Pillsbury Headquarters Closed in Honor of “Baker’s Best Friend”
Please join BrokenWorld News in remembering a great icon of the entertainment community. The Pillsbury Doughboy died yesterday of a yeast infection and severe trauma to his internal organs from repeated pokes in the belly. He was 71.
Doughboy was buried in a lightly greased coffin. Dozens of celebrities turned out to pay their respects, including Mrs. Butterworth, Hungry Jack, Mrs. Baird, the California Raisins, Betty Crocker, the Hostess Twinkies, Tony the Tiger and Captain Crunch. The gravesite was piled high with flours.

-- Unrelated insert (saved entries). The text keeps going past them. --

Lemma hollow_header_refused_witness :
  fs desk !! "hollow.wav" = Some hollow
  /\ Wave.wBitsPerSample
       {| Wave.wFormatTag := 1; Wave.nChannels := 1;
          Wave.nSamplesPerSec := 8000; Wave.wBitsPerSample := 0 |} = 0%N
  /\ (Convert.process_file "hollow.wav" None false 20 desk).2 = Exit 1
  /\ stderr (Convert.process_file "hollow.wav" None false 20 desk).1
     = ["Error processing hollow.wav: bad sample width"]
  /\ (WavTableGenV1.process_file "hollow.wav" desk).2
     = Raise (WaveError "bad sample width").
Proof.
  assert (Hf : fs desk !! "hollow.wav" = Some hollow) by reflexivity.
  split; [exact Hf |]. split; [reflexivity |].
  destruct (hollow_header_refused desk "hollow.wav" _ _ _ None false 20
              Hf eq_refl (or_introl eq_refl))
    as [(Hexit & Herr & _) (Hgui & _)].
  split; [exact Hexit |]. split; [exact Herr | exact Hgui].
Defined.

Lemma not_riff_refused_witness :
  fs desk !! "old.txt" = Some (TextFile "0x00,0x01")
  /\ substring 0 4 "0x00,0x01" <> "RIFF"
  /\ (Convert.process_file "old.txt" None false 20 desk).2 = Exit 1
  /\ stderr (Convert.process_file "old.txt" None false 20 desk).1
     = ["Error processing old.txt: file does not start with RIFF id"]
  /\ writes (Convert.process_file "old.txt" None false 20 desk).1 = [].
Proof.
  assert (Hf : fs desk !! "old.txt" = Some (TextFile "0x00,0x01"))
    by reflexivity.
  assert (Hs : substring 0 4 "0x00,0x01" <> "RIFF") by discriminate.
  split; [exact Hf |]. split; [exact Hs |].
  destruct (not_riff_refused desk "old.txt" _ None false 20 Hf Hs)
    as [(Hexit & Herr & _ & _ & Hw) _].
  split; [exact Hexit |]. split; [exact Herr | exact Hw].
Defined.

Lemma listing_not_reconverted_witness :
  fs desk !! "old.txt" = Some (TextFile (Hex.hex_line [x00; x01]))
  /\ (Convert.process_file "old.txt" None false 20 desk).2 = Exit 1
  /\ stderr (Convert.process_file "old.txt" None false 20 desk).1
     = ["Error processing old.txt: file does not start with RIFF id"]
  /\ (WavTableGenV1.process_file "old.txt" desk).2
     = Raise (WaveError "file does not start with RIFF id").
Proof.
  assert (Hf : fs desk !! "old.txt" = Some (TextFile (Hex.hex_line [x00; x01])))
    by reflexivity.
  split; [exact Hf |].
  destruct (listing_not_reconverted desk "old.txt" [x00; x01] None false 20 Hf)
    as [(Hexit & Herr & _) (Hgui & _)].
  split; [exact Hexit |]. split; [exact Herr | exact Hgui].
Defined.
(** X12. A diagram source that is no string ([undefined], [null], a
    boolean, a number). An svg export, and a png or pdf export with an
    output path, throw the [TypeError] of [diagramCode.slice] before the
    file system is touched. A png, pdf or html export without output path
    returns a result: it never calls a string method of the source. *)
Theorem export_of_a_source_that_is_no_string (o : ExportOptions) (st : State W) :
  (forall s, o_diagramCode o <> JStr s) ->
  (o_format o = JStr (lit "svg")
   \/ ((o_format o = JStr (lit "png") \/ o_format o = JStr (lit "pdf"))
       /\ truthy (o_outputPath o) = true) ->
   exists st1,
     exportDiagram o st
     = (inl (no_method (lit "diagramCode") (lit "slice") (o_diagramCode o)), st1)
     /\ fs st1 = fs st)
  /\ ((o_format o = JStr (lit "png") \/ o_format o = JStr (lit "pdf")
       \/ o_format o = JStr (lit "html")) ->
      truthy (o_outputPath o) = false ->
      exists r st1,
        exportDiagram o st = (inr r, st1) /\ success r = true /\ fs st1 = fs st).
Proof.
  intros Hns.
  assert (Hslice : forall n, call_slice0 (lit "diagramCode") n (o_diagramCode o)
                             = inl (no_method (lit "diagramCode") (lit "slice")
                                              (o_diagramCode o))).
  { intros n. destruct (o_diagramCode o) as [| | | |s]; try reflexivity.
    exfalso. exact (Hns s eq_refl). }
  rewrite exportDiagram_render. unfold render. cbv zeta. split.
  - intros [Hf|[[Hf|Hf] Hp]]; rewrite Hf; eval_is_str; cbv iota;
      unfold renderSVG, renderPNG, renderPDF, generateSVGTemplate;
      cbv zeta; rewrite ?Hp, ?Hslice; unfold bind, lift;
      eexists; (split; [reflexivity|]); reflexivity.
  - intros [Hf|[Hf|Hf]] Hp; rewrite Hf; eval_is_str; cbv iota;
      unfold renderPNG, renderPDF, renderHTML; cbv zeta; rewrite Hp;
      unfold ret; eexists _, _; (split; [reflexivity|]); split; reflexivity.
Qed.


End ExportEdges.


(** ** The HTML page, the payloads and the palette *)


Lemma lines_split2 (i j : nat) (ls : list jsstring) (x a y b : jsstring) :
  ls !! i = Some x ->
  drop (S i) ls !! j = Some (a ++ y ++ b) ->
  take i ls <> [] ->
  lines ls
  = (lines (take i ls) ++ [10]) ++ x
      ++ (concat (map (fun l => 10 :: l) (take j (drop (S i) ls))) ++ 10 :: a)
      ++ y ++ (b ++ concat (map (fun l => 10 :: l) (drop (S j) (drop (S i) ls)))).
Proof.
  intros Hi Hj Hne. rewrite (lines_split_at i ls x Hi Hne).
  rewrite <- (take_drop_middle (drop (S i) ls) j _ Hj) at 1.
  rewrite map_app, concat_app. cbn [map concat].
  rewrite <- !app_assoc. cbn [app]. rewrite <- !app_assoc. reflexivity.
Qed.
(** * Kineto profiler session core: a shallow embedding

    This development models [torch/csrc/autograd/profiler_kineto.cpp]
    (the [USE_KINETO] / [USE_KINETO_UPDATED] configuration) and proves
    properties of its session life cycle, its correlation ids, its event
    import and finalisation and its metadata serialisers.

    Conventions.
    - Fixed width integers are [Z]; the only arithmetic the file performs
      on them is the increment of the 64-bit correlation counter, whose
      wrap-around is written out.
    - [std::string] is [string]; an [std::ostringstream] is the string
      accumulated so far, [oss << x] appends.
    - [c10::optional<T>] and nullable pointers are [option].
    - Objects reached through [shared_ptr] live in a store indexed by
      locations; the thread-local debug-info slot holds locations.
    - Code that throws keeps the state it had reached when it threw. *)

From stdpp Require Import gmap strings list pretty sorting.
From Stdlib Require Import ZArith Lia Ascii.

Open Scope Z_scope.

Set Warnings "-register-all".

(** ** Character and string helpers *)

(** The double quote character, written by its code. *)
Definition dquote : string := String (ascii_of_nat 34) EmptyString.

(** [std::string::erase(pos)]: drops everything from index [pos] on. *)
Definition string_erase (pos : nat) (s : string) : string :=
  String.substring 0 pos s.

(** [std::string::pop_back()]: removes the last character; calling it on
    an empty string is undefined behaviour, rendered by [None]. *)
Fixpoint string_pop_back (s : string) : option string :=
  match s with
  | EmptyString => None
  | String c EmptyString => Some EmptyString
  | String c rest => String c <$> string_pop_back rest
  end.

(** Copying a range to [std::ostream_iterator<std::string>(oss, delim)]:
    every element is written followed by the delimiter. *)
Fixpoint ostream_copy (delim : string) (xs : list string) (oss : string)
  : string :=
  match xs with
  | [] => oss
  | x :: rest => ostream_copy delim rest (oss +:+ x +:+ delim)
  end.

Aunt Jemima delivered a stirring eulogy and lovingly described Doughboy as a man who never knew how much he was kneaded. Doughboy rose quickly in show business, but his later life was filled with turnovers. He was not considered a very smart cookie, wasting much of his dough on half-baked schemes. Despite being a little flaky at times and often described as a crusty old man, he was considered a positive roll model for millions.
Warning: The following photo depicts the tragic death blow that took the Doughboy’s life.
Doughboy is survived by his wife Play Dough, and two children, John Dough and Jane Dough. Sadly, they also had one in the oven. He is also survived by his elderly father Pop Tart, his half-brother Taekwon, and his beloved dog Dosey.
The funeral was held at 3:50 for about 20 minutes.